Stored data entries
————————
(* ===== verification/ExecutorProps.v ===== *)
(** * ExecutorProps: what the executor guarantees

    The end-to-end fail-closed theorem that composes the monitor, the policy,
    the executor and the manager; that reloads keep the running mode; the
    effect of deleting a key, of refreshing the subscriptions and of
    autostart; and concrete runs. *)

From S2P Require Import Prelude GoStr NetState Policy Monitor Runtime RuntimeSeq Registry Singbox Sub Executor ExecutorInv.
Import Policy Runtime Registry Executor.

Local Open Scope string_scope.
Local Open Scope list_scope.

#[local] Arguments run {A} e p w : simpl never.
#[local] Arguments call o : simpl never.

Section operations.
Context `{GoUnicode} {P : Type} (reg : Registry_ P) (env : Env).
Context (save saveSubs notes clash : bool).
Context (fetcher : option (Z → string → result string (list string * Meta))).
Context (saveAutostart : option (string → option string)).
Context (saveFirewall : option (list Firewall.Rule → option string)).

Notation serve_ := (serve reg env save saveSubs notes clash fetcher saveAutostart saveFirewall).
Notation serve_all_ :=
  (serve_all reg env save saveSubs notes clash fetcher saveAutostart saveFirewall).

(** *** The fail-closed chain *)

Lemma mgr_call_stop x r x' :
  mgr_call env OpStopForwarder x = (r, x') → inv_loaded x →
  inv_loaded x' ∧ fwd (mgr (x_world x')) = None ∧ config x' = config x ∧ mgr_state x' ≠ StateVPN.
Proof.
  rewrite mgr_call_run. destruct (run env (call OpStopForwarder) (x_world x)) as [r' w] eqn:Hr.
  intros [= <- <-] Hi. pose proof Hi as [[Hwf Haw] Hl].
  pose proof (mgr_call_pres (env:=env) OpStopForwarder ltac:(discriminate) x Hi) as Hi'.
  rewrite mgr_call_run, Hr in Hi'. simpl in Hi'. apply call_spec in Hr; [|done].
  destruct (stop_like_spec _ _ _ _ _ Hr Hwf eq_refl) as (Hwf' & _ & Hf & _).
  split_and!; [done..|]. unfold mgr_state; simpl. intros Hs. destruct Hwf' as [_ Hok]. unfold state_ok in Hok.
  rewrite Hs, Hf in Hok. by destruct Hok as (_ & [] & _).
Qed.

(** The display half of [Apply]. *)
Lemma display_frame ns x :
  let x' := ((let^ _ := updateCoexist notes ns in PushDisplay notes ns) x).2 in
  x_loaded x' = x_loaded x ∧ x_world x' = x_world x ∧ lastCisco x' = NetState.CiscoActive ns.
Proof.
  unfold updateCoexist, PushDisplay, push, mbind, get, modify, ret.
  repeat case_match; simplify_eq/=; done.
Qed.

(** The event of a fail-closed decision, applied. *)
Lemma Apply_fail_closed x ns :
  inv x →
  let d := {| Actions := [ActFailClosed; ActStopForwarder; ActNotify]; NextMode := ModeProxy |} in
  let x' := (Apply env notes {| Monitor.evNetState := ns; Monitor.evDecision := d |} x).2 in
  fwd (mgr (x_world x')) = None ∧ Executor_Mode x' = ModeProxy ∧
  lastCisco x' = NetState.CiscoActive ns ∧ x_loaded x' = x_loaded x.
Proof.
  intros Hi d x'.
  assert (∃ x1, x' = ((let^ _ := updateCoexist notes ns in PushDisplay notes ns) x1).2 ∧
    x_loaded x1 = x_loaded x ∧ fwd (mgr (x_world x1)) = None ∧ Executor_Mode x1 = ModeProxy)
    as (x1 & -> & Hl1 & Hf1 & Hm1).
  { unfold x', Apply. unfold mbind at 1, get at 1. destruct (x_loaded x) eqn:Hl.
    - unfold when at 1. unfold mbind at 1. simpl Monitor.evDecision. simpl Actions.
      repeat match goal with |- context [bool_decide (?a ∈ ?l)] =>
        let b := eval vm_compute in (bool_decide (a ∈ l)) in change (bool_decide (a ∈ l)) with b end.
      simpl orb. unfold when, ret, mbind at 2 3 4 5 6.
      destruct (mgr_call env OpStopForwarder x) as [r x1] eqn:H1.
      destruct (mgr_call_stop _ _ _ H1) as ([? ?] & ? & _ & Hv); [by split; [apply Hi|]|].
      exists x1. split_and!; [cbv [mbind]; by rewrite ?H1|congruence|done|].
      unfold Executor_Mode. by rewrite bool_decide_eq_false_2, andb_false_r.
    - exists x. split_and!; [done|done| |by unfold Executor_Mode; rewrite Hl].
      destruct Hi as [[[(Hlv & _ & _) _] _] Hn]. rewrite Hn in Hlv by done.
      destruct (fwd _); [set_solver|done]. }
  destruct (display_frame ns x1) as (Hl & Hw & Hc). unfold Executor_Mode, mgr_state in *.
  rewrite Hl, Hw. by split_and!.
Qed.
————————
TASK ITEM = Using the data above, extract exactly the lines from the one that holds "(** The event" to the one that holds "fwd (mgr (x_world x')) = None ∧ Executor_Mode", both ends included, and no others.

TASK RESPONSE =
(** The event of a fail-closed decision, applied. *)
Lemma Apply_fail_closed x ns :
  inv x →
  let d := {| Actions := [ActFailClosed; ActStopForwarder; ActNotify]; NextMode := ModeProxy |} in
  let x' := (Apply env notes {| Monitor.evNetState := ns; Monitor.evDecision := d |} x).2 in
  fwd (mgr (x_world x')) = None ∧ Executor_Mode x' = ModeProxy ∧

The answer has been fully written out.